Data Flow
A data flow is a naming system plus a state machine plus a maturity map. All three are required before a device becomes an economic actor.
Naming System
Who named each thing shapes who captures the value.
| Term | Who Coined It | What the Name Hides | Power Concentration |
|---|---|---|---|
| "Smart device" | Consumer electronics | Whether it signs, earns, or can be owned by its user | OEM |
| "Hotspot" | Helium | That it is a token-mining node with routing duty | Protocol operator |
| "Interrogator" | RFID industry | That it is a notary of physical events | Warehouse or integrator |
| "Gateway" | Telecom | That it is a signing authority and time witness | Telco |
| "Digital twin" | Industrial software | Whether the twin is cryptographically bound | Enterprise software vendor |
| "Sensor network" | Academic IoT | Whether readings are signed or tradeable | Platform aggregator |
| "Machine identity" | Peaq / DePIN | That a DID is the machine's wallet address | Protocol |
The naming gap: the industry does not have a shared term for "signed event from an attested reader." Every vendor calls it something different.

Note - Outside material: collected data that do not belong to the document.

Lemma float_ltb_neq (x y : float) : (x <? y) = true -> (y =? x) = false.
Proof. rewrite eqb_spec, ltb_spec. apply SFltb_neq. Qed.

Lemma float_ltb_leb (x y : float) : (x <? y) = true -> (x <=? y) = true.
Proof. rewrite ltb_spec, leb_spec. apply SFltb_leb. Qed.

Lemma is_nan_spec (x : float) : is_nan x = false -> Prim2SF x <> S754_nan.
Proof.
  unfold is_nan. rewrite eqb_spec. intros H E. rewrite E in H. discriminate.
Qed.

Lemma float_leb_total (x y : float) :
  is_nan x = false -> is_nan y = false -> (x <? y) = false -> (y <=? x) = true.
Proof.
  intros Hx Hy. rewrite ltb_spec, leb_spec.
  apply SFleb_total; now apply is_nan_spec.
Qed.

Lemma float_ltb_not_nan (x y : float) : (x <? y) = true -> is_nan x = false.
Proof.
  unfold is_nan. rewrite ltb_spec, eqb_spec. unfold SFltb, SFeqb, SFcompare.
  destruct (Prim2SF x) as [[]|[]| |[] m e]; try discriminate; intros _;
    try reflexivity; simpl; rewrite Z.compare_refl;
    change (Pos.compare_cont Eq m m) with (Pos.compare m m);
    now rewrite Pos.compare_refl.
Qed.

Lemma ratio_pos (m : positive) (e : Z) :
  (0 < fst (Py.ratio m e) /\ 0 < snd (Py.ratio m e))%Z.
Proof.
  unfold Py.ratio. destruct (0 <=? e)%Z eqn:E; cbv [fst snd].
  - apply Z.leb_le in E. split; [|lia].
    apply Z.mul_pos_pos; [lia|]. apply Z.pow_pos_nonneg; lia.
  - apply Z.leb_gt in E. split; [lia|]. apply Z.pow_pos_nonneg; lia.
Qed.

(** Against the int [0], the exact comparison is the float comparison. *)
Lemma float_lt_int_zero (v : float) : Py.float_lt_int v 0 = (v <? 0).
Proof.
  rewrite ltb_spec. unfold Py.float_lt_int.
  replace (Prim2SF 0) with (S754_zero false) by reflexivity.
  destruct (Prim2SF v) as [s|s| |s m e]; try reflexivity.
  - now destruct s.
  - destruct (ratio_pos m e) as [Hp Hq].
    destruct (Py.ratio m e) as [p q]; simpl in *.
    destruct s; simpl; [apply Z.ltb_lt|apply Z.ltb_ge]; lia.
Qed.

End FloatOrder.

(** ** The loop of [compare_values] *)

Section CompareValues.

Lemma fold_compare_step (pre l : list float) (st : num * nat) :
  fold_left (compare_step (pre ++ l)) (seq (List.length pre) (List.length l)) st
  = scan l (List.length pre) st.
Proof.
  revert pre st. induction l as [|v l IH]; intros pre st; [reflexivity|].
  cbn [List.length seq fold_left scan].
  assert (E : compare_step (pre ++ v :: l) st (List.length pre)
              = if float_lt_num v (fst st) then (Float v, List.length pre) else st).
  { unfold compare_step.
    now rewrite nth_error_app2, Nat.sub_diag by apply Nat.le_refl. }
  rewrite E.
  specialize (IH (pre ++ [v])).
  rewrite <- app_assoc, length_app, Nat.add_1_r in IH. apply IH.
Qed.

Lemma compare_values_scan (values : list float) :
  compare_values values = scan values 0%nat (Int 0, 0%nat).
Proof. exact (fold_compare_step [] values (Int 0, 0%nat)). Qed.

Lemma scan_snoc (l : list float) (v : float) (n : nat) (st : num * nat) :
  scan (l ++ [v]) n st
  = let st' := scan l n st in
    if float_lt_num v (fst st') then (Float v, n + List.length l) else st'.
Proof.
  revert n st. induction l as [|w l IH]; intros n st; cbn [app scan List.length].
  - now rewrite Nat.add_0_r.
  - rewrite IH. cbv zeta. now rewrite Nat.add_succ_r.
Qed.

Lemma compare_values_snoc (values : list float) (v : float) :
  compare_values (values ++ [v])
  = if float_lt_num v (fst (compare_values values))
    then (Float v, List.length values) else compare_values values.
Proof. rewrite !compare_values_scan, scan_snoc. reflexivity. Qed.

Lemma new_minimum (values : list float) (v b : float) :
  (v <? b)%float = true ->
  Forall (fun w => (w <? b)%float = false) values ->
  Forall (fun w => (w <? v)%float = false) (values ++ [v])
  /\ Forall (fun w => (w =? v)%float = false) values.
Proof.
  intros Hv Hb. split.
  - apply Forall_app. split.
    + eapply Forall_impl; [|exact Hb]. cbv beta. intros w Hw.
      destruct (w <? v)%float eqn:E; [|reflexivity].
      now rewrite (float_ltb_trans _ _ _ E Hv) in Hw.
    + constructor; [apply float_ltb_irrefl|constructor].
  - eapply Forall_impl; [|exact Hb]. cbv beta. intros w Hw.
    destruct (w =? v)%float eqn:E; [|reflexivity].
    now rewrite (float_eqb_ltb _ _ _ E Hv) in Hw.
Qed.

Lemma compare_values_inv (values : list float) :
  loop_inv values (compare_values values).
Proof.
  induction values as [|v values IH] using rev_ind.
  - left. split; [reflexivity|constructor].
  - rewrite compare_values_snoc.
    destruct IH as [[E H0]|(f & E & Hneg & Hi & Hlow & Hfirst)].
    + rewrite E. cbn [fst float_lt_num]. rewrite float_lt_int_zero.
      destruct (v <? 0)%float eqn:Hv.
      * right. exists v. cbn [fst snd].
        destruct (new_minimum values v 0 Hv H0) as [Hl Hf].
        repeat split; trivial.
        -- now rewrite nth_error_app2, Nat.sub_diag by apply Nat.le_refl.
        -- now rewrite firstn_app, Nat.sub_diag, firstn_all, app_nil_r.
      * left. split; [reflexivity|].
        apply Forall_app. split; [exact H0|]. now repeat constructor.
    + rewrite E. cbn [float_lt_num].
      destruct (v <? f)%float eqn:Hv.
      * right. exists v. cbn [fst snd].
        destruct (new_minimum values v f Hv Hlow) as [Hl Hf].
        repeat split; trivial.
        -- exact (float_ltb_trans _ _ _ Hv Hneg).
        -- now rewrite nth_error_app2, Nat.sub_diag by apply Nat.le_refl.
        -- now rewrite firstn_app, Nat.sub_diag, firstn_all, app_nil_r.
      * right. exists f.
        assert (Hlt : (snd (compare_values values) < List.length values)%nat).
        { apply nth_error_Some. now rewrite Hi. }
        repeat split; trivial.
        -- now rewrite nth_error_app1.
        -- apply Forall_app. split; [exact Hlow|]. now repeat constructor.
        -- rewrite firstn_app.
           replace (snd (compare_values values) - List.length values)%nat
             with 0%nat by lia.
           now rewrite app_nil_r.
Qed.

End CompareValues.

(** * The claims about [compare_values] *)

(** C2: on a list whose elements are all strictly positive, [compare_values]
    returns the pair [(0, 0)]; the returned [0] is the initial candidate and
    not the minimum of the list: no element of the list equals it. *)
Theorem compare_values_all_positive (values : list float) :
  Forall (fun v => (0 <? v)%float = true) values ->
  compare_values values = (Int 0, 0%nat)
  /\ Forall (fun v => (v =? 0)%float = false) values.
Proof.
  intros Hpos. split.
  - destruct (compare_values_inv values)
      as [[E _]|(f & _ & Hneg & Hi & _)]; [exact E|].
    apply nth_error_In in Hi.
    rewrite Forall_forall in Hpos. apply Hpos in Hi.
    now rewrite (float_ltb_asym _ _ Hi) in Hneg.
  - eapply Forall_impl; [|exact Hpos]. cbv beta. intros v Hv.
    exact (float_ltb_neq _ _ Hv).
Qed.

Lemma compare_values_all_positive_witness :
  compare_values [1.5653523415738785e-20; 2.5]%float = (Int 0, 0%nat)
  /\ Forall (fun v => (v =? 0)%float = false) [1.5653523415738785e-20; 2.5]%float.
Proof.
  apply (compare_values_all_positive [1.5653523415738785e-20; 2.5]%float).
  repeat constructor.
Defined.

(** C3, at the input [[2.0, 1.0]]: the smallest value is [1.0], at index 1,
    and [compare_values] returns [(0, 0)], a value that is not in the list. *)
Theorem compare_values_misses_positive_minimum :
  compare_values [2.0; 1.0]%float = (Int 0, 0%nat)
  /\ compare_values [2.0; 1.0]%float <> (Float 1.0, 1%nat).
Proof. split; [reflexivity|discriminate]. Qed.

(** C9: for every list, the empty one included, the value [compare_values]
    returns is the minimum of zero and the elements of the list: with [b] the
    returned value as a float (the int [0] being [0.0]), [b] is zero or an
    element of the list, [b <= 0], and [b <= v] for every element [v] that is
    a number (a NaN compares with nothing).  On the empty list the result is
    [(0, 0)]. *)
Theorem compare_values_min_with_zero :
  compare_values [] = (Int 0, 0%nat)
  /\ forall values : list float,
       exists b : float,
         (fst (compare_values values) = Int 0 /\ b = 0%float
          \/ fst (compare_values values) = Float b /\ In b values)
         /\ (b <=? 0)%float = true
         /\ forallb (fun v => is_nan v || (b <=? v)%float) values = true.
Proof.
  split; [reflexivity|]. intros values.
  destruct (compare_values_inv values)
    as [[E H0]|(f & E & Hneg & Hi & Hlow & _)].
  - exists 0%float. rewrite E. repeat split; [now left|].
    apply forallb_forall. intros v Hv.
    rewrite Forall_forall in H0. specialize (H0 v Hv).
    destruct (is_nan v) eqn:Hn; [reflexivity|].
    now apply float_leb_total.
  - exists f. repeat split.
    + right. split; [exact E|]. exact (nth_error_In _ _ Hi).
    + now apply float_ltb_leb.
    + apply forallb_forall. intros v Hv.
      rewrite Forall_forall in Hlow. specialize (Hlow v Hv).
      destruct (is_nan v) eqn:Hn; [reflexivity|].
      apply float_leb_total; trivial.
      exact (float_ltb_not_nan _ _ Hneg).
Qed.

Until that term is agreed, audits stay manual.
Data Model
Entities, relationships, state transitions.
| Entity | Relationships | State Transitions |
|---|---|---|
| Asset | 1:N tags, 1:N sensors, 1:1 custodian at a time | Created → custodied → transferred → retired |
| Tag | 1:1 asset, N:1 family, readable by many interrogators | Issued → activated → read → revoked |
| Sensor | 1:1 asset or 1:1 environment, emits readings | Commissioned → streaming → drifted → replaced |
| Interrogator | N:1 operator, deployed at 1 location, reads N tags | Deployed → operating → tampered → retired |
| Edge Signer | 1:1 interrogator or gateway, holds a machine DID | Provisioned → signing → compromised → rotated |
| Event | 1:1 signer, 1:N tags/readings, timestamped | Captured → signed → anchored → settled |
| Operator | N:1 network, owns N devices, earns per event | Onboarded → active → slashed → paid |
| Settlement | 1:N events, triggered by a smart contract | Pending → executed → finalised |
Data Footprint
Maturity across the five layers for each major domain. 1 = schema only, 5 = closed feedback loop.

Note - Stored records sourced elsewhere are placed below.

(** C1: on an executor whose credential is configured and not disabled,
    three calls that each receive a 401 or a 403, after retried attempts or
    none, leave the store with the identifier of the credential, the
    credential and a timestamp, and every later call raises the
    auth-disabled error and returns the client as it was, journal included:
    no permit is acquired and no exchange is made.  When no auth failure had
    been counted before, each of the three calls is answered with its
    status error after the exchanges of its attempts, the counter goes 1, 2,
    3, the keys are untouched and the credential is still enabled after the
    first and after the second, and the third writes the row. *)
Theorem three_strikes_disable c k1 k2 k3 n1 n2 n3 a1 a2 a3 :
  api_key c <> "" ->
  is_key_disabled (conn c) (key_id c) = false ->
  0 <= _auth_failures c ->
  rejected_at k1 n1 a1 -> rejected_at k2 n2 a2 -> rejected_at k3 n3 a3 ->
  exists r1 r2 r3 c1 c2 c3,
    perform json_loads quote c k1 = Some (r1, c1) /\
    perform json_loads quote c1 k2 = Some (r2, c2) /\
    perform json_loads quote c2 k3 = Some (r3, c3) /\
    run_calls json_loads quote c [k1; k2; k3] = Some ([r1; r2; r3], c3) /\
    api_key c3 = api_key c /\ key_id c3 = key_id c /\
    marked_disabled c3 /\
    is_key_disabled (conn c3) (key_id c3) = true /\
    (forall later,
       run_calls json_loads quote c3 later =
       Some (map (fun _ => Raise auth_disabled_error) later, c3)) /\
    (_auth_failures c = 0 ->
     (exists s1 s2 s3,
        (s1 = 401 \/ s1 = 403) /\ (s2 = 401 \/ s2 = 403) /\ (s3 = 401 \/ s3 = 403) /\
        r1 = Raise (HTTPStatusError s1) /\
        r2 = Raise (HTTPStatusError s2) /\
        r3 = Raise (HTTPStatusError s3)) /\
     exchanges c1 = (exchanges c + n1 + 1)%nat /\
     exchanges c2 = (exchanges c1 + n2 + 1)%nat /\
     exchanges c3 = (exchanges c2 + n3 + 1)%nat /\
     _auth_failures c1 = 1 /\ keys (conn c1) = keys (conn c) /\
     is_key_disabled (conn c1) (key_id c1) = false /\
     _auth_failures c2 = 2 /\ keys (conn c2) = keys (conn c) /\
     is_key_disabled (conn c2) (key_id c2) = false /\
     _auth_failures c3 = 3 /\
     keys (conn c3) =
       <[ key_id c := {| key := api_key c; disabled_at := Some (disable_time a3) |} ]>
         (keys (conn c))).
Proof.
  intros Hk Hd Hn R1 R2 R3.
  assert (Hrun : forall x r1 x1 r2 x2 r3 x3,
             perform json_loads quote x k1 = Some (r1, x1) ->
             perform json_loads quote x1 k2 = Some (r2, x2) ->
             perform json_loads quote x2 k3 = Some (r3, x3) ->
             run_calls json_loads quote x [k1; k2; k3] = Some ([r1; r2; r3], x3)).
  { unfold perform. intros x r1 x1 r2 x2 r3 x3 E1 E2 E3.
    simpl. rewrite E1, E2, E3. reflexivity. }
  assert (Hblocked : forall x k, api_key x = api_key c -> marked_disabled x ->
             perform json_loads quote x k = Some (Raise auth_disabled_error, x)).
  { intros x k Hx Hm. unfold perform. apply request_disabled;
      [congruence | apply marked_is_disabled, Hm]. }
  assert (Hlatch : forall x, api_key x = api_key c -> key_id x = key_id c ->
             marked_disabled x ->
             api_key x = api_key c /\ key_id x = key_id c /\ marked_disabled x /\
             is_key_disabled (conn x) (key_id x) = true /\
             forall later,
               run_calls json_loads quote x later =
               Some (map (fun _ => Raise auth_disabled_error) later, x)).
  { intros x Hx Hid Hm. repeat split; auto using marked_is_disabled.
    intros later. apply disabled_calls; [congruence | apply marked_is_disabled, Hm]. }
  (* the first call *)
  destruct (rejected_call c k1 n1 a1 Hk Hd R1)
    as (s1 & c1 & Hs1 & E1 & A1 & U1 & N1 & K1 & X1).
  destruct (strike_keys c c1 _ Hd A1 U1 K1) as (I1 & M1 & D1).
  destruct (Z_lt_le_dec (_auth_failures c + 1) 3) as [L1|L1].
  2:{ specialize (M1 L1).
      exists (Raise (HTTPStatusError s1)), (Raise auth_disabled_error),
             (Raise auth_disabled_error), c1, c1, c1.
      pose proof (Hblocked c1 k2 A1 M1) as E2.
      pose proof (Hblocked c1 k3 A1 M1) as E3.
      split; [exact E1|]. split; [exact E2|]. split; [exact E3|].
      split; [apply (Hrun _ _ _ _ _ _ _ E1 E2 E3)|].
      destruct (Hlatch c1 A1 I1 M1) as (H1 & H2 & H3 & H4 & H5).
      repeat (split; [assumption|]). intros H0. lia. }
  destruct (D1 L1) as (K1' & D1').
  assert (Hk1 : api_key c1 <> "") by congruence.
  (* the second call *)
  destruct (rejected_call c1 k2 n2 a2 Hk1 D1' R2)
    as (s2 & c2 & Hs2 & E2 & A2 & U2 & N2 & K2 & X2).
  destruct (strike_keys c1 c2 _ D1' A2 U2 K2) as (I2 & M2 & D2).
  destruct (Z_lt_le_dec (_auth_failures c1 + 1) 3) as [L2|L2].
  2:{ specialize (M2 L2).
      assert (A2' : api_key c2 = api_key c) by congruence.
      exists (Raise (HTTPStatusError s1)), (Raise (HTTPStatusError s2)),
             (Raise auth_disabled_error), c1, c2, c2.
      pose proof (Hblocked c2 k3 A2' M2) as E3.
      split; [exact E1|]. split; [exact E2|]. split; [exact E3|].
      split; [apply (Hrun _ _ _ _ _ _ _ E1 E2 E3)|].
      destruct (Hlatch c2 A2' ltac:(congruence) M2) as (H1 & H2 & H3 & H4 & H5).
      repeat (split; [assumption|]). intros H0. lia. }
  destruct (D2 L2) as (K2' & D2').
  assert (Hk2 : api_key c2 <> "") by congruence.
  (* the third call *)
  destruct (rejected_call c2 k3 n3 a3 Hk2 D2' R3)
    as (s3 & c3 & Hs3 & E3 & A3 & U3 & N3 & K3 & X3).
  destruct (strike_keys c2 c3 _ D2' A3 U3 K3) as (I3 & M3 & _).
  assert (L3 : 3 <= _auth_failures c2 + 1) by lia.
  specialize (M3 L3).
  assert (A3' : api_key c3 = api_key c) by congruence.
  assert (I3' : key_id c3 = key_id c) by congruence.
  exists (Raise (HTTPStatusError s1)), (Raise (HTTPStatusError s2)),
         (Raise (HTTPStatusError s3)), c1, c2, c3.
  split; [exact E1|]. split; [exact E2|]. split; [exact E3|].
  split; [apply (Hrun _ _ _ _ _ _ _ E1 E2 E3)|].
  destruct (Hlatch c3 A3' I3' M3) as (H1 & H2 & H3 & H4 & H5).
  repeat (split; [assumption|]). intros H0.
  split; [exists s1, s2, s3; auto 10|].
  replace (3 <=? _auth_failures c2 + 1) with true in K3 by lia.
  rewrite I2, I1, A2, A1, K2', K1' in K3.
  repeat split; try assumption; try lia; congruence.
Qed.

| Data Domain | Schema | Data | API | UI | Feedback | Moat Signal |
|---|---|---|---|---|---|---|
| Asset identity (RFID) | 4 | 4 | 3 | 3 | 2 | GS1 schema exists, settlement thin |
| Environmental sensing | 3 | 4 | 3 | 3 | 3 | Many vendors, no common API |
| Custody events | 2 | 2 | 1 | 1 | 1 | Almost no standard — greenfield |
| Machine identity (DID) | 4 | 3 | 3 | 2 | 2 | Peaq leads, adoption early |
| Positioning (RTK) | 4 | 4 | 4 | 4 | 3 | GEODNET mature, feedback improving |
| Settlement proofs | 3 | 3 | 3 | 2 | 2 | Chain-side solid, UI side weak |
Where moats live: Custody events (score 1.4 avg) is the widest opportunity. Nobody owns the schema for "signed custody handoff." First mover wins.
Decisions Data Drives
Good data turns tacit judgements into automated decisions.
| Data | Decision | Action | Impact of Bad Data |
|---|---|---|---|
| Temperature log | Accept or reject a wine shipment | Release payment, or trigger claim | Healthy cargo rejected, spoiled accepted |
| Custody chain | Authenticate provenance | Mint NFT, or refuse listing | Counterfeit enters secondary market |
| Device attestation | Trust a reading | Accept event, or quarantine | Oracle manipulation, systemic fraud |
| Event timestamp | Order handoffs across borders | Settle cross-border duty | Tax disputes, customs holds |
| Operator uptime | Pay network rewards | Distribute tokens | Free riders, honest operators leave |
Context
- Principles — Parent page and tightness score
- Data Footprint — Commissioning instrument
- Naming Standards — The nomenclature discipline
Questions
Which data domain, if standardised tomorrow, would unlock the most venture opportunity?
- Why does custody events sit at 1.4/5 when every enterprise wants it?
- What would a GS1-equivalent standard for signed custody handoffs look like?